Tal gesto, mesmo datando da virada do século 19 para o 20, continua estranhamente atual, a ponto de Preciado se endereçar hoje aos psicanalistas de um lugar que ele mesmo situa como monstruoso, rebotalho do social, por desafiar os critérios binários de enquadramento do humano que ainda vigoram, mesmo depois de cem anos de psicanálise – que, em sua operação inaugural, expôs, a despeito de si mesma, o grão de estranheza não binária que habita cada um de nós.

Nesse sentido, se levarmos em conta os pontos de atravessamento entre a psicanálise e as multidões queer, as respostas dos analistas à interpelação de Preciado não deveriam se pautar por um embate imaginário entre perspectivas supostamente rivais, tampouco por uma disputa estritamente epistêmica em que se trataria de afirmar uma teoria sobre outra.

A nosso ver, a psicanálise deveria ser capaz de mostrar como pode enfrentar a segregação e a violência dirigidas a dissidentes de gênero e sexualidade (que, ao modo de Preciado, atravessaram a fronteira daquilo que conta como humano) e desnudar os mecanismos do ódio em jogo no racismo e na homotransfobia, apontando para a incoerência e a inconsistência estruturantes da própria norma.
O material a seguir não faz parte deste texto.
Lemma get_unique_name_free path (σ σ' : Process W) p :
  _get_unique_name path σ = (Ok p, σ') ->
  σ' = σ /\ path_exists (host σ) p = false.
Proof.
  unfold _get_unique_name.
  pose proof (unique_name_loop_run (host σ) path
                (S (List.length (entries (host σ) (PosixPath.parent path)))) 1) as Hrun.
  destruct (unique_name_loop _ (host σ) _ _ _ 1) as [q|]; [|discriminate].
  destruct Hrun as (k & _ & -> & Hfree & _). by intros [= <- <-].
Qed.

(** X15: an entry is placed on a path that already existed only when its
    conflict was resolved as REPLACE; without conflict and under KEEP_BOTH
    the path it goes to did not exist when [paste] looked. *)
Theorem only_replace_overwrites
    dest_path d source_path (σ σ' : Process W) final :
  paste_entry dest_path d source_path σ = (Ok (Succeeded final), σ') ->
  path_exists (host σ) final = true ->
  final = dest_path // PosixPath.name source_path /\
  exists σ1, resolve_conflict d source_path final σ = (Ok REPLACE, σ1).
Proof.
  intros Hrun Hex.
  destruct (path_exists (host σ) (dest_path // PosixPath.name source_path)) eqn:Hc.
  - rewrite (paste_entry_conflict _ _ _ _ Hc) in Hrun.
    pose proof (resolve_conflict_keeps_host d source_path
                  (dest_path // PosixPath.name source_path) σ) as Hhost.
    destruct (resolve_conflict d source_path _ σ) as [[[| |]|e] σ1] eqn:Er;
      simpl in Hhost.
    + simpl in Hrun.
      destruct ((if path_is_dir (host σ1) _ then rmtree else unlink) (host σ1) _)
        as [w' [e|]].
      { unfold entry_handler in Hrun. repeat case_match; discriminate. }
      destruct (place source_path _ _) as [[o|e] σ3] eqn:E.
      * injection Hrun as -> _. apply place_returns in E. injection E as ->.
        split; [done|]. by exists σ1.
      * unfold entry_handler in Hrun. repeat case_match; discriminate.
    + destruct (_get_unique_name _ σ1) as [[unique|e] σ2] eqn:Eu.
      * apply get_unique_name_free in Eu as [-> Hfree].
        destruct (place source_path unique σ1) as [[o|e] σ3] eqn:E.
        -- injection Hrun as -> _. apply place_returns in E. injection E as ->.
           rewrite Hhost in Hfree. congruence.
        -- unfold entry_handler in Hrun. repeat case_match; discriminate.
      * unfold entry_handler in Hrun. repeat case_match; discriminate.
    + discriminate.
    + unfold entry_handler in Hrun. repeat case_match; discriminate.
  - rewrite (paste_entry_no_conflict _ _ _ _ Hc) in Hrun.
    destruct (place source_path _ σ) as [[o|e] σ3] eqn:E.
    + injection Hrun as -> _. apply place_returns in E. injection E as ->. congruence.
    + unfold entry_handler in Hrun. repeat case_match; discriminate.
Qed.

End EntryProperties.

(** ** The name found by [_get_unique_name] *)

Section StringSplit.

Lemma append_assoc (a b c : string) : ((a ++ b) ++ c = a ++ (b ++ c))%string.
Proof. induction a as [|x a IH]; [done|]. by rewrite !append_cons, IH. Qed.

Lemma rfind_split (c : ascii) (n : string) (i : nat) :
  PyStr.rfind c n = Some i ->
  exists a r, n = (a ++ String c r)%string /\ String.length a = i /\ PyStr.rfind c r = None.
Proof.
  revert i. induction n as [|x n IH]; intros i; simpl; [discriminate|].
  destruct (PyStr.rfind c n) as [j|] eqn:E.
  - intros [= <-]. destruct (IH j eq_refl) as (a & r & -> & <- & Hr).
    exists (String x a), r. by rewrite append_cons.
  - destruct (Ascii.eqb_spec x c) as [->|]; [|discriminate].
    intros [= <-]. by exists "", n.
Qed.

Lemma rfind_app_cons (c : ascii) (a r : string) :
  PyStr.rfind c r = None ->
  PyStr.rfind c (a ++ String c r) = Some (String.length a).
Proof.
  intros Hr. induction a as [|x a IH].
  - change ("" ++ String c r)%string with (String c r). simpl.
    by rewrite Hr, Ascii.eqb_refl.
  - rewrite append_cons. simpl. by rewrite IH.
Qed.

Lemma substring_0_0 (s : string) : substring 0 0 s = "".
Proof. by destruct s. Qed.

Lemma substring_all (s : string) : substring 0 (String.length s) s = s.
Proof. induction s as [|c s IH]; simpl; [done|]. by rewrite IH. Qed.

Lemma take_app (a b : string) : PyStr.take (String.length a) (a ++ b) = a.
Proof.
  unfold PyStr.take. induction a as [|c a IH].
  - apply substring_0_0.
  - rewrite append_cons. simpl. by rewrite IH.
Qed.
Isso certamente só será possível se nos servirmos também da radicalidade antinormativa que orienta nosso trabalho clínico, podendo funcionar como uma ferramenta de transformação para sujeitos das mais diversas identificações de gênero e sexualidade, por deixar aparecer, no gozo de cada ser falante, um ponto de opacidade que escapa à regulação pelos ideais.
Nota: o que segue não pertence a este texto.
(** C8.  The duration on the end line is written in the colour of the
    one latency bucket it falls in: fast below 500 milliseconds, moderate
    from 500 milliseconds to below 5 seconds, slow from 5 seconds on; the
    three buckets have three different colours. *)
Theorem duration_colour (rt : Runtime) (c : C) (h : Handler) (verbose : bool)
    (w : ResponseWriter) (r : Request) :
  let dt := Time_Sub (time_Now_at rt 1) (time_Now_at rt 0) in
  (exists b,
     inLatencyBucket b dt /\
     (forall b', inLatencyBucket b' dt -> b' = b) /\
     exists before,
       last (printed (loggerHandler rt c h verbose w r)) =
       Some (before ++ [Plain " in ";
                        Colored (latencyBucketColor b) (Duration_String rt dt)])) /\
  (forall (reqID : string) (lw : WriterProxy) (d : Duration) (b : LatencyBucket),
     inLatencyBucket b d ->
     exists before,
       printed (printEnd rt reqID lw d) =
       [before ++ [Plain " in "; Colored (latencyBucketColor b) (Duration_String rt d)]]) /\
  (forall b1 b2, latencyBucketColor b1 = latencyBucketColor b2 -> b1 = b2).
Proof.
  intros dt. split; [|split; [|apply latencyBucketColor_inj]].
  - destruct (latencyBucket_total dt) as [b Hb]. exists b.
    split; [done|]. split; [intros b' Hb'; by eapply latencyBucket_unique|].
    eexists (idChunk _ ++ [_; _]). rewrite last_printed. fold dt.
    unfold endLine. by rewrite (durationColor_bucket b dt Hb), <- app_assoc.
  - intros reqID lw d b Hb. eexists (idChunk _ ++ [_; _]).
    rewrite printEnd_printed. unfold endLine.
    by rewrite (durationColor_bucket b d Hb), <- app_assoc.
Qed.
(** C8, as the code has it.  What the summary is for each tool, and
    where the bound holds: the summaries that pass through [trunc] have at
    most 80 bytes of the field and the three of the ellipsis; a file path
    is given whole. *)
Theorem toolInputSummary_cases (hookData : HookData) :
  let ti := ToolInput hookData in
  let name := ToolName hookData in
  (name = "Bash" → toolInputSummary hookData = trunc (Command ti)) ∧
  (name = "Read" ∨ name = "Write" → toolInputSummary hookData = FilePath ti) ∧
  (name = "Edit" →
     toolInputSummary hookData =
       if decide (OldString ti = "") then FilePath ti
       else FilePath ti +:+ " `" +:+ editPreview (OldString ti) +:+ "`") ∧
  (name = "Grep" ∨ name = "Glob" →
     toolInputSummary hookData =
       if decide (Pattern ti = "") then Description ti else trunc (Pattern ti)) ∧
  (name = "WebSearch" → toolInputSummary hookData = trunc (Query ti)) ∧
  (name = "WebFetch" → toolInputSummary hookData = trunc (URL ti)) ∧
  (name = "Task" → toolInputSummary hookData = trunc (Description ti)) ∧
  (name ∉ ["Bash"; "Read"; "Write"; "Edit"; "Grep"; "Glob"; "WebSearch";
           "WebFetch"; "Task"] →
     toolInputSummary hookData = trunc (Description ti)) ∧
  (summaryTruncated hookData = true →
     (String.length (toolInputSummary hookData) ≤ 83)%nat) ∧
  (∀ s, (String.length s ≤ 80)%nat → trunc s = s) ∧
  (∀ s, (80 < String.length s)%nat → trunc s = take_bytes 80 s +:+ "...").
Proof.
  intros ti name. subst ti name.
  destruct hookData as [sid cwd name ti prompt]. simpl.
  repeat split.
  - by intros ->.
  - by intros [-> | ->].
  - intros ->. unfold toolInputSummary; simpl. unfold editPreview.
    case_decide as H.
    + by rewrite H.
    + apply String.eqb_neq in H. by rewrite H.
  - intros [-> | ->]; unfold toolInputSummary; simpl;
      (case_decide as H; [by rewrite H | apply String.eqb_neq in H; by rewrite H]).
  - by intros ->.
  - by intros ->.
  - by intros ->.
  - intros Hn. unfold toolInputSummary; simpl.
    repeat (rewrite (proj2 (String.eqb_neq name _)) by (intros ->; apply Hn; set_solver)).
    simpl. destruct (String.eqb_spec (Description ti) "") as [-> | _]; done.
  - unfold summaryTruncated, toolInputSummary; simpl.
    destruct (String.eqb name "Bash"); [intros _; apply length_trunc|].
    destruct (String.eqb name "Read"); [done|].
    destruct (String.eqb name "Write"); [done|].
    destruct (String.eqb name "Edit"); [done|]. simpl.
    destruct (String.eqb name "Grep" || String.eqb name "Glob"); simpl.
    { destruct (String.eqb (Pattern ti) ""); [done|]. intros _. apply length_trunc. }
    intros _.
    repeat (match goal with |- context [if ?b then _ else _] => destruct b end);
      try apply length_trunc. simpl. lia.
  - apply trunc_short.
  - apply trunc_long.
Qed.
Talvez por isso, o psicanalista Jacques-Alain Miller pôde dizer que a psicanálise, diferentemente da tradição ocidental, que sempre pensou a salvação pelos ideais, abriu a via inédita de uma salvação pelos dejetos. Ao dar lugar àquilo que sobra, que cai como resto de nossas formas de subjetivação, a psicanálise encontra um importante ponto de contato com as multidões queer – que, na outra ponta do século 20, também propuseram, à sua maneira, um modo singular de subversão pelos dejetos.

Vinícius Moreira Lima é psicanalista, mestrando em Estudos Psicanalíticos
pela UFMG e pesquisador  em psicanálise, estudos queer e masculinidades.